Synergy of Satellite Radiation, Precipitation, and Other Meteorological Variable Observations for Global Mean Sea Surface Turbulent Heat Flux Estimation

Sea surface turbulent heat flux is one of the key components in global freshwater and energy balances and plays an important role in atmospheric dynamics, thermodynamics and general circulation. This turbulent heat flux is dominantly decided by sea surface latent heat release with some contribution from sensible heat exchange. The flux and its anomaly could significantly affect ocean heat storage and ocean circulation. They are part of and have great impacts on climate variability. Though the turbulent heat flux is extremely important for the climate and weather systems, only very limited ship and buoy observations of the flux are available over open oceans. There are no global, operational, direct measurements of this crucial meteorological variable. Global estimates are, basically, indirectly calculated from bulk turbulent flux parameterization with a combination of satellite column water vapor, sea surface water temperature, and wind speed observations. Critical parameters such as sea surface air temperature and humidity are estimated from empirical relations of theses variables with the water vapor and sea surface water temperature, respectively. Lacking accurate knowledge on surface air temperature and humidity, uncertainties in the parameterization and potential changes in the non-linear turbulent processes with long-term climate variations could cause large errors in estimated long-term turbulent fluxes from the indirect method as shown in current global sea surface turbulent flux datasets.

This study uses synergized data of satellite global radiation, precipitation, and other meteorological variable observations to estimate sea surface turbulent heat fluxes. The radiation observations are made by the satellite Clouds and the Earth’s Radiant Energy System (CERES) sensors, while the global precipitation data is from NASA’s satellite Global Precipitation Climatology Project (GPCP). Other data includes satellite sea surface water temperature and wind speed observations. These datasets are obtained from a wide range of space sensors from passive to active instruments and from visible and near infrared to thermal infrared and microwave spectral sounders. One significant feature of these datasets is that they have multi-decades long climate records.
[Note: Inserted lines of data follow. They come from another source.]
(* ===== verification/PageTables.v ===== *)
(** * Page tables: ownership invariant and correctness of the operations

    The state of the page tables is described by a ghost map from frames to
    owners: a frame is a table of the shared kernel half, the table of one
    user address space at one path, or a data frame mapped into a user
    address space.  Because a frame has one owner, tables of different
    address spaces or paths never alias, which is what makes an update of one
    page leave every other page alone.

    A user address space is abstracted by [upte], the map from user virtual
    addresses to leaf entries (0: nothing there); every operation is shown to
    be an update of that map. *)

From S2P Require Import Prelude Mem Result Boot Pmm Paging.

#[local] Arguments slot : simpl never.
#[local] Arguments idx : simpl never.

(** ** Frames and entries *)

Definition is_frame (t : Z) : Prop := t mod PAGE_SIZE = 0 /\ PAGE_SIZE <= t < MAX_FRAMES * PAGE_SIZE.

Definition ent (m : Mem) (t i : Z) : Z := read64 m (slot t i).

#[global] Arguments ent : simpl never.

Definition is_idx (i : Z) : Prop := 0 <= i < 512.

Lemma is_frame_bounds t : is_frame t -> 4096 <= t /\ t + 4096 <= 2 ^ 32.
Proof.
  intros [Hm Hr]. unfold PAGE_SIZE in *. rewrite MAX_FRAMES_eq in Hr.
  change (2 ^ 32) with (1048576 * 4096). split; [lia|].
  apply Z.mod_divide in Hm as [k Hk]; lia.
Qed.

Lemma is_frame_apart t t' : is_frame t -> is_frame t' -> t <> t' -> t + 4096 <= t' \/ t' + 4096 <= t.
Proof.
  intros [Hm _] [Hm' _] Hne. unfold PAGE_SIZE in *.
  apply Z.mod_divide in Hm as [k Hk]; [|lia]. apply Z.mod_divide in Hm' as [k' Hk']; lia.
Qed.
Top-of-atmosphere (TOA) radiation and its anomaly represents the net heat energy input to the climate system, and the oceanic precipitation and ocean-land moisture transport can be used to quantify sea surface latent heat release. Based on the synergized datasets and the principle of global water and energy balances, global mean turbulent heat fluxes are estimated. The turbulent heat anomalies for the first two decades of the 21st century are, then, obtained mainly from global CERES radiation and GPCP precipitation anomalies, along with CERES derived ocean-land heat transports. Analysis indicates that the uncertainties in the estimated turbulent flux anomalies may be reduced considerably. The results suggest a strong needs in synchronized and synergized observations of atmospheric radiation, precipitation, and oceanic meteorological variables for long-term climate studies.